Belarus ile karşılaştırıldığında Baltık cumhuriyetlerinden kaç kişinin Batı'ya gittiğine dair mevcut bilgileri düşünmüyor.

Ekonominin reel sektörünün durumu ve beklentilerin neler olduğu ile ilgilenmiyor ekonomik gelişme Estonya vb.

Onun için Estonya cennet çünkü “Orada insanlar iyi ve kötü Estonyalılardan nefret etmiyor muydu? Peki Halk Cephesi demokratlar tarafından nerede tanındı? Peki neden bağımsızlık - NATO - Avrupa rotasını belirlediler?

Soru şu; 90'ların başında bizim için durum farklı mıydı?

Bizim BPF'nin başında Partygenosse var mıydı? ABD Başkanı Clinton bize gelip Kurapaty'de bir bank vermemiş miydi?

Sonuçta aklı başında bir politikacı, bu yola giden yolun olduğuna gerçekten inanabilir mi? "bağımsızlık" NATO üyeliği yalan mı söylüyor?

Dubovets'in bağırışları elbette görmezden gelinemezdi. "Mounaga işkencesi."

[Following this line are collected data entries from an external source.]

Lemma saveProductsBackup_best_effort_witness :
  ls_item (snd (@saveProductsBackup Samples.on_localhost Samples.backup
                  (Samples.offline None)))
  = Some (Samples.json_text Samples.backup)
  /\ snd (@saveProductsBackup Samples.on_localhost Samples.backup
            (mkWorld None false (fun _ => true)
                     (fun _ _ => Rejects Samples.failed_to_fetch) []))
     = mkWorld None false (fun _ => true)
               (fun _ _ => Rejects Samples.failed_to_fetch) [].
Proof.
  split.
  - pose proof (@saveProductsBackup_best_effort Samples.on_localhost
                  Samples.backup (Samples.offline None)) as H.
    cbv zeta in H. destruct H as (_ & _ & _ & H).
    rewrite (H eq_refl). reflexivity.
  - pose proof (@saveProductsBackup_best_effort Samples.on_localhost
                  Samples.backup
                  (mkWorld None false (fun _ => true)
                           (fun _ _ => Rejects Samples.failed_to_fetch) []))
      as H.
    cbv zeta in H. destruct H as (_ & _ & H & _).
    apply H. reflexivity.
Defined.

Lemma save_then_load_witness :
  fst (@getStoredProducts Samples.on_localhost
         (snd (@saveProductsBackup Samples.on_localhost Samples.backup
                 (Samples.offline None))))
  = inr Samples.backup.
Proof.
  apply (@save_then_load Samples.on_localhost Samples.backup
           (Samples.json_text Samples.backup) (Samples.offline None));
    try reflexivity.
  vm_compute. discriminate.
Defined.

Lemma getAllProducts_writes_through_witness :
  fst (@getAllProducts Samples.on_localhost
         (Samples.answering 200 Samples.backup))
  = inr Samples.backup
  /\ ls_item (snd (@getAllProducts Samples.on_localhost
                     (Samples.answering 200 Samples.backup)))
     = Some (Samples.json_text Samples.backup).
Proof.
  pose proof (@getAllProducts_writes_through Samples.on_localhost
                (Samples.answering 200 Samples.backup)
                (snd (@apiRequest Samples.on_localhost "/products" None None
                        (Samples.answering 200 Samples.backup)))
                Samples.backup eq_refl eq_refl) as H.
  cbv zeta in H. destruct H as (H1 & H2 & _).
  split; [exact H1|]. apply H2. reflexivity.
Defined.

Lemma getAllProducts_offline_after_online_witness :
  fst (@getAllProducts Samples.on_localhost
         (with_net
            (snd (@getAllProducts Samples.on_localhost
                    (Samples.answering 200 Samples.backup)))
            (fun _ _ => Rejects Samples.failed_to_fetch)))
  = inr Samples.backup.
Proof.
  apply (@getAllProducts_offline_after_online Samples.on_localhost
           (Samples.answering 200 Samples.backup)
           (snd (@apiRequest Samples.on_localhost "/products" None None
                   (Samples.answering 200 Samples.backup)))
           Samples.backup (Samples.json_text Samples.backup)
           (fun _ _ => Rejects Samples.failed_to_fetch)
           Samples.failed_to_fetch
           (snd (@apiRequest Samples.on_localhost "/products" None None
                   (with_net
                      (snd (@getAllProducts Samples.on_localhost
                              (Samples.answering 200 Samples.backup)))
                      (fun _ _ => Rejects Samples.failed_to_fetch)))));
    try reflexivity.
  vm_compute. discriminate.
Defined.

Lemma mutations_return_remote_result_witness :
  fst (@createProduct Samples.on_localhost (VObj [("name", VStr "Test")])
         (Samples.answering 201 (VObj [("id", VNum 5); ("name", VStr "Test")])))
  = inr (VObj [("id", VNum 5); ("name", VStr "Test")])
  /\ fst (@deleteProduct Samples.on_localhost (VNum 5)
            (Samples.answering 200 (VObj [("id", VNum 5)])))
     = inr (VObj [("id", VNum 5)]).
Proof.
  split.
  - destruct (@mutations_return_remote_result Samples.on_localhost
                (Samples.answering 201
                   (VObj [("id", VNum 5); ("name", VStr "Test")]))
                (VNum 5) (VObj [("name", VStr "Test")])) as (H & _ & _).
    apply (H _ (snd (@apiRequest Samples.on_localhost "/products" (Some "POST")
                       (Samples.stringify (VObj [("name", VStr "Test")]))
                       (Samples.answering 201
                          (VObj [("id", VNum 5); ("name", VStr "Test")]))))).
    reflexivity.
  - destruct (@mutations_return_remote_result Samples.on_localhost
                (Samples.answering 200 (VObj [("id", VNum 5)]))
                (VNum 5) (VObj [])) as (_ & _ & H).
    apply (H _ (snd (@apiRequest Samples.on_localhost "/products/5"
                       (Some "DELETE") None
                       (Samples.answering 200 (VObj [("id", VNum 5)]))))).
    reflexivity.
Defined.

Lemma getProductById_numeric_id_witness :
  fst (@getProductById Samples.on_localhost (VNum 7)
         (Samples.offline (Some (Samples.json_text Samples.backup))))
  = inr (VObj [("id", VNum 7); ("name", VStr "Clubmaster")]).
Proof.
  apply (@getProductById_numeric_id Samples.on_localhost
           (Samples.offline (Some (Samples.json_text Samples.backup)))
           (snd (@apiRequest Samples.on_localhost "/products/7" None None
                   (Samples.offline (Some (Samples.json_text Samples.backup)))))
           7 (VNum 7) Samples.failed_to_fetch
           [VObj [("id", VNum 3); ("name", VStr "Round Metal")]] []
           (VObj [("id", VNum 7); ("name", VStr "Clubmaster")])).
  - vm_compute. reflexivity.
  - left. reflexivity.
  - reflexivity.
  - reflexivity.
  - repeat constructor.
  - intros q [<-|[]]. discriminate.
  - reflexivity.
Defined.

Lemma testConnection_answers_witness :
  @testConnection Samples.on_deployed_site (Samples.offline None)
  = (inr false, Samples.offline None)
  /\ fst (@testConnection Samples.on_localhost
            (Samples.answering 200 (VObj [])))
     = inr true
  /\ fst (@testConnection Samples.on_localhost (Samples.offline None))
     = inr false.
Proof.
  split; [|split].
  - destruct (@testConnection_answers Samples.on_deployed_site
                (Samples.offline None)) as [H _].
    apply H. reflexivity.
  - destruct (@testConnection_answers Samples.on_localhost
                (Samples.answering 200 (VObj []))) as [_ H].
    destruct (H "http://localhost:5004/api" eq_refl ltac:(discriminate))
      as [_ E].
    exact E.
  - destruct (@testConnection_answers Samples.on_localhost
                (Samples.offline None)) as [_ H].
    destruct (H "http://localhost:5004/api" eq_refl ltac:(discriminate))
      as [_ E].
    exact E.
Defined.

Lemma basic_getAllProducts_total_witness :
  fst (@BasicClient.getAllProducts Samples.on_deployed_site
         (Samples.offline (Some (Samples.json_text Samples.backup))))
  = inr Samples.backup.
Proof.
  destruct (@basic_getAllProducts_total Samples.on_deployed_site
              (Samples.offline (Some (Samples.json_text Samples.backup))))
    as [_ H].
  rewrite (H Samples.failed_to_fetch
             (snd (@BasicClient.apiRequest Samples.on_deployed_site "/products"
                     None None
                     (Samples.offline (Some (Samples.json_text Samples.backup)))))
             eq_refl).
  vm_compute. reflexivity.
Defined.

End ClientMore.

(* ===================================================================== *)
(** ** More of the server *)
(* ===================================================================== *)

Module ServerMore.
Import Js Eff Server.
Local Open Scope eff_scope.

#[local] Arguments destructure : simpl never.
#[local] Arguments sql : simpl never.
#[local] Arguments add_missing_columns : simpl never.

(** *** Replies *)

Lemma dispatch_outcomes (req : Req) (db db' : Store) (code : Z) (payload : value) :
  dispatch req db = (inr (code, payload), db') ->
  In (code, get payload "success")
     [ (200, inr (VBool true)); (201, inr (VBool true));
       (400, inr (VBool false)); (404, inr (VBool false));
       (405, inr (VBool false)) ].
Proof.
  unfold dispatch.
  destruct (req_method req =? "GET")%string;
    [|destruct (req_method req =? "POST")%string;
      [|destruct (req_method req =? "PUT")%string;
        [|destruct (req_method req =? "DELETE")%string]]].
  - unfold handleGet, bind, lift, ret, not_found.
    ServerProofs.split_cases; try discriminate;
      intros E; inversion E; subst; simpl; auto 6.
  - unfold handlePost, bind, lift, ret, throw.
    ServerProofs.split_cases; try discriminate;
      intros E; inversion E; subst; simpl; auto 6.
  - unfold handlePut, bind, lift, ret, not_found.
    ServerProofs.split_cases; try discriminate;
      intros E; inversion E; subst; simpl; auto 6.
  - unfold handleDelete, bind, lift, ret, throw.
    ServerProofs.split_cases; try discriminate;
      intros E; inversion E; subst; simpl; auto 6.
  - unfold ret. intros E; inversion E; subst; simpl; auto 6.
Qed.

(** X13. Whatever the request and the store, a reply to a verb other than
    OPTIONS carries the four CORS headers, its status is one of 200, 201,
    400, 404, 405 and 500, and its [success] field is true exactly for 200
    and 201. *)
Theorem handler_status_and_success (req : Req) (db : Store) :
  req_method req <> "OPTIONS" ->
  res_headers (fst (handler req db)) = corsHeaders
  /\ In (outcome (fst (handler req db)))
        [ (200, inr (VBool true)); (201, inr (VBool true));
          (400, inr (VBool false)); (404, inr (VBool false));
          (405, inr (VBool false)); (500, inr (VBool false)) ].
Proof.
  intros Hm. unfold handler, outcome.
  apply String.eqb_neq in Hm. rewrite Hm.
  destruct (dispatch req db) as [[e|[code payload]] db'] eqn:D; simpl.
  - split; [reflexivity|]. do 5 right. now left.
  - split; [reflexivity|].
    pose proof (dispatch_outcomes _ _ _ _ _ D) as H.
    simpl in H. simpl. intuition.
Qed.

Komünistlerin yüzde 80'i onun diline oy verdi, Sovyet generalleri Rus Tiyatrosu'ndan Yankovsky bile, ancak bunun sorumlusu herkesin bu konu hakkında konuşmaması "teatralleştirilmiş radikalizm" - “Belarus'un savaş sırasında elinden alınan o küçük cehennemini geliştiren bir akıldır. Estonya ile paralellik yanlıştı.”

Buna aptallık demek bile zor. Sonuçta, Belarusluların o dönemdeki değişim dürtüsü, Belarus dilini kullanmaya yönelik doyumsuz bir susuzluktan değil, halk arasında ekilen yetkililere olan güvensizlikten, Çernobil korkularından ve yönetimin başında olanların çocukçuluğundan kaynaklanıyordu. genç cumhuriyet.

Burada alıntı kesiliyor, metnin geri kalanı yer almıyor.